Pie de Foto: Karolina descansa su cabeza sobre la mesa después de la comida, donde incluso lo cotidiano se vuelve desafío. Autor: Marie Hald, parte de su serie que documenta a jóvenes con trastornos alimentarios durante su tratamiento en Polonia.
Algunos encuentran la fuerza para buscar ayuda, descubren que sanar es un proceso irregular, lleno de avances y retrocesos que hay días en los que la culpa vuelve, pero también otros en los que se puede disfrutar un bocado sin castigo aprenden que mirarse al espejo no tiene por qué doler, que el reflejo puede ser un aliado.
"La batalla contra la anorexia o la bulimia es física, sí, pero sobre todo es emocional.

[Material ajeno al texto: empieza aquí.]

Lemma named_first q R n ls : named q R -> (n, ls) ∈ R -> exists q', q' = n /\ ls <> [] /\ exists R1 R2, R = R1 ++ (n, ls) :: R2 /\ n = q + Z.of_nat (length (body R1)).
Proof.
  intros Hn [R1 [R2 E]]%list_elem_of_split. rewrite E in Hn. apply named_app in Hn as [_ (E1 & Hl & _)]. exists n. split; [done|]. split; [done|].
  by exists R1, R2.
Qed.

(** The number of the first of some lines further down a chain. *)
Lemma chain_first l1 x l2 l3 : chain_of (l1 ++ (x :: l2) ++ l3) -> first_seq json_parse (x :: l2) = Some (1 + Z.of_nat (length l1)).
Proof.
  intros (_ & p & Hp & Hq & _)%linked_app. unfold first_seq. cbn. rewrite Hp. cbn. f_equal. lia.
Qed.

(** Without an unterminated tail every file is tidy. *)
Lemma shape_tidy d R A L : shape d R A [] L -> Forall (tidy json_parse) (chain_files d).
Proof.
  intros S. unfold chain_files. rewrite (shape_rotatedFiles _ _ _ _ _ S). apply Forall_app. split.
  - rewrite map_map. apply list.Forall_forall. intros f ([n ls] & -> & Hg)%elem_of_map. cbn [fst snd].
    unfold tidy. cbn [fst snd]. pose proof (read_rotated _ _ _ _ _ S _ Hg) as Hr. cbn [snd] in Hr. rewrite Hr. split; [done|]. cbn [fst].
    destruct (named_first _ _ _ _ (sh_named _ _ _ _ _ S) Hg) as (_ & _ & Hl & R1 & R2 & E & ->). destruct ls as [|x ls]; [done|].
    pose proof (sh_chain _ _ _ _ _ S) as Hc. rewrite (sh_lines _ _ _ _ _ S), E, map_app, concat_app, <- app_assoc in Hc. cbn [map concat snd] in Hc.
    rewrite <- app_assoc in Hc. by rewrite (chain_first _ _ _ _ Hc).
  - destruct (sh_active _ _ _ _ _ S) as [->|(-> & _)]; [|constructor]. constructor; [|constructor].
    unfold tidy. cbn [fst snd]. by rewrite (read_active _ _ _ _ _ S).
Qed.

(** ** The tail of a chain *)

Definition tail_at (L : list bytes) : Tail :=
  {| t_seq := Z.of_nat (length L); t_hash := last_hash GENESIS_HASH L; t_prev := last_hash GENESIS_HASH (removelast L) |}.

Lemma removelast_snoc {A} (l : list A) x : removelast (l ++ [x]) = l.
Proof. rewrite removelast_app by done. by rewrite app_nil_r. Qed.

Lemma parse_last L x : chain_of (L ++ [x]) -> exists p, parse x = Some p /\
  {| t_seq := p_seq p; t_hash := hashLine x; t_prev := p_prev p |} = tail_at (L ++ [x]).
Proof.
  intros (_ & p & Hp & Hq & Hh)%chain_snoc. exists p. split; [done|]. unfold tail_at, AuditChainSpec.last_hash. rewrite removelast_snoc, last_snoc, Hq, Hh.
  f_equal. rewrite length_app. cbn. lia.
Qed.

(** ** The anchor *)

Context (laws : chain_laws stringify json_parse hashLine).

Definition anchor_text (x : Anchor) : bytes :=
  stringify (JObj [("v", JNum (Fin 1)); ("seq", JNum (Fin (a_seq x))); ("hash", JStr (a_hash x))]) ++ [LF].

(** The anchor that pins the newest of some lines. *)
Definition end_of (L : list bytes) : Anchor := {| a_seq := Z.of_nat (length L); a_hash := last_hash GENESIS_HASH L |}.
Definition anchor_for (L : list bytes) : option bytes := match L with [] => None | _ => Some (anchor_text (end_of L)) end.

Lemma last_hash_hex L : HEX64 (last_hash GENESIS_HASH L) = true.
Proof. unfold AuditChainSpec.last_hash. destruct (list.last L); [apply (cl_hash _ _ _ laws)|reflexivity]. Qed.

Lemma read_anchor_text x : safe_int (a_seq x) = true -> 1 <= a_seq x -> HEX64 (a_hash x) = true -> readAnchor (Some (anchor_text x)) = TheAnchor x.
Proof.
  intros Hs Hl Hh. unfold AuditChain.readAnchor, anchor_text. rewrite (cl_newline _ _ _ laws) by done.
  set (v := JObj _). change (jget "v" v) with (JNum (Fin 1)). change (jget "seq" v) with (JNum (Fin (a_seq x))).
  change (jget "hash" v) with (JStr (a_hash x)). unfold num_safe, num_ltb. rewrite Hs, Hh, (proj2 (Z.ltb_ge _ _)) by lia. by destruct x.
Qed.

Es un proceso de reconstrucción que exige paciencia, compasión y la capacidad de volver a escuchar al cuerpo sin exigirle más de lo que puede dar, es aprender que cada latido es un acto de resistencia y que el alimento no es un castigo, sino una forma de cuidado. Es comprender que la belleza no se pesa, que las cicatrices visibles o invisibles cuentan historias de supervivencia, y que la vida vale infinitamente más que cualquier estándar impuesto por una sociedad que a veces olvida mirar más allá de la piel”.
Un día, casi sin darse cuenta, el espejo deja de ser un enemigo, deja de mentir ya no devuelve una silueta distorsionada, sino un retrato de alguien que sobrevivió, que se permitió sanar, que aprendió a habitar su propio cuerpo con gratitud, los ojos que antes buscaban defectos ahora reconocen fortalezas; las manos que se castigaban ahora se tienden para sostener. Y en ese instante, se entiende la verdad más simple y a la vez más difícil de aceptar: el valor de una persona nunca estuvo en los gramos que marca una báscula, sino en la fuerza que tuvo para quedarse aquí, para seguir respirando, para elegir vivir.